# Problem to solve:
Each line below that contains the word "reflexivity" must be copied.

==== Material for this task ====

(** Without a number, what the labels of a stripped title end with. *)
Lemma chapter_label_endings (text : string) :
  let title := Py.strip text in
  let label := MangaFire.chapter_label EmptyString title in
  (Py.endswith title "::" = false -> Py.endswith_char label ":" = false) /\
  (Py.endswith_char title ":" = false -> Py.endswith title "Chapter" = false ->
   Py.endswith label "Chapter" = false).
Proof.
  cbv zeta. unfold Py.strip.
  destruct (rstrip_last (Py.lstrip text)) as [->|[b [c [-> Hc]]]].
  { split; intros; reflexivity. }
  destruct (chapter_label_shape b c Hc) as [pre [b' [d [Hr [Hd Hlabel]]]]].
  cbv zeta in Hr, Hlabel. rewrite Hlabel. split.
  - intros Hpair. destruct (Ascii.eqb_spec d ":") as [->|Hne].
    + destruct (Py.endswith_char b' ":") eqn:He; [|reflexivity].
      apply endswith_char_iff in He as [a ->].
      rewrite <- !append_assoc in Hr.
      rewrite (append_assoc (pre +:+ a) ":" ":") in Hr.
      destruct (replace_ending_colons _ _ Hr) as [a' Ha'].
      assert (Py.endswith (b +:+ String c EmptyString) "::" = true) as Ht
        by (apply endswith_iff; now exists a').
      congruence.
    + destruct (Py.endswith_char _ ":") eqn:He; [|reflexivity].
      apply endswith_char_iff in He as [a Ha].
      apply last_char_unique in Ha. contradiction.
  - intros Hcolon Hword.
    assert (c <> ":"%char) as Hcne.
    { intros ->.
      assert (Py.endswith_char (b +:+ ":") ":" = true) as Ht
        by (apply endswith_char_iff; now exists b).
      congruence. }
    destruct Hd as [->|[-> _]]; [|contradiction].
    destruct (Ascii.eqb_spec c ":") as [->|_]; [contradiction|].
    destruct (Py.endswith (b' +:+ String c EmptyString) "Chapter") eqn:He;
      [|reflexivity].
    apply endswith_iff in He as [a Ha]. rewrite Ha in Hr.
    rewrite <- append_assoc in Hr.
    destruct (replace_ending_word _ _ Hr) as [[a' Ha']|[a' Ha']].
    + assert (Py.endswith (b +:+ String c EmptyString) "Chapter" = true) as Ht
        by (apply endswith_iff; now exists a').
      congruence.
    + exfalso. change "Chapter :" with ("Chapter " +:+ ":") in Ha'.
      rewrite <- append_assoc in Ha'. apply last_char_unique in Ha'.
      contradiction.
Qed.

(** C10 as stated fails: an item without a chapter number whose title is
    [Prologue:] is yielded by [iter_chapters] under that very title, which
    ends with a colon; [get_chapters] removes one colon only, so the
    title [Vol 1::] keeps one; and [get_chapters] labels an item titled
    [Chapter] with the bare word. *)
Lemma empty_number_label_keeps_title :
  let item := fun title =>
    MangaFire.mkItem
      (Some (Soup.mkAnchor "read" (Some "/read/sample.x1/en/chapter-1")))
      None (Some title) in
  map Client.chapter_name
    (MangaFire.iter_items Samples.join_root Samples.sample_card [item "Prologue:"])
    = ["Prologue:"] /\
  Py.endswith_char "Prologue:" ":" = true /\
  (exists ch,
    MangaFire.parse_chapters Samples.join_root Samples.sample_card [item "Vol 1::"]
      = Py.Ret [ch] /\
    Client.chapter_name ch = "Vol 1:" /\
    Py.endswith_char (Client.chapter_name ch) ":" = true) /\
  exists ch,
    MangaFire.parse_chapters Samples.join_root Samples.sample_card [item "Chapter"]
      = Py.Ret [ch] /\
    Client.chapter_name ch = "Chapter".
Proof.
  cbv zeta. split; [reflexivity|]. split; [reflexivity|].
  split; eexists; repeat split; reflexivity.
Qed.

====

# Solution for this problem:
  { split; intros; reflexivity. }
    + destruct (Py.endswith_char b' ":") eqn:He; [|reflexivity].
    + destruct (Py.endswith_char _ ":") eqn:He; [|reflexivity].
      [|reflexivity].
  cbv zeta. split; [reflexivity|]. split; [reflexivity|].
  split; eexists; repeat split; reflexivity.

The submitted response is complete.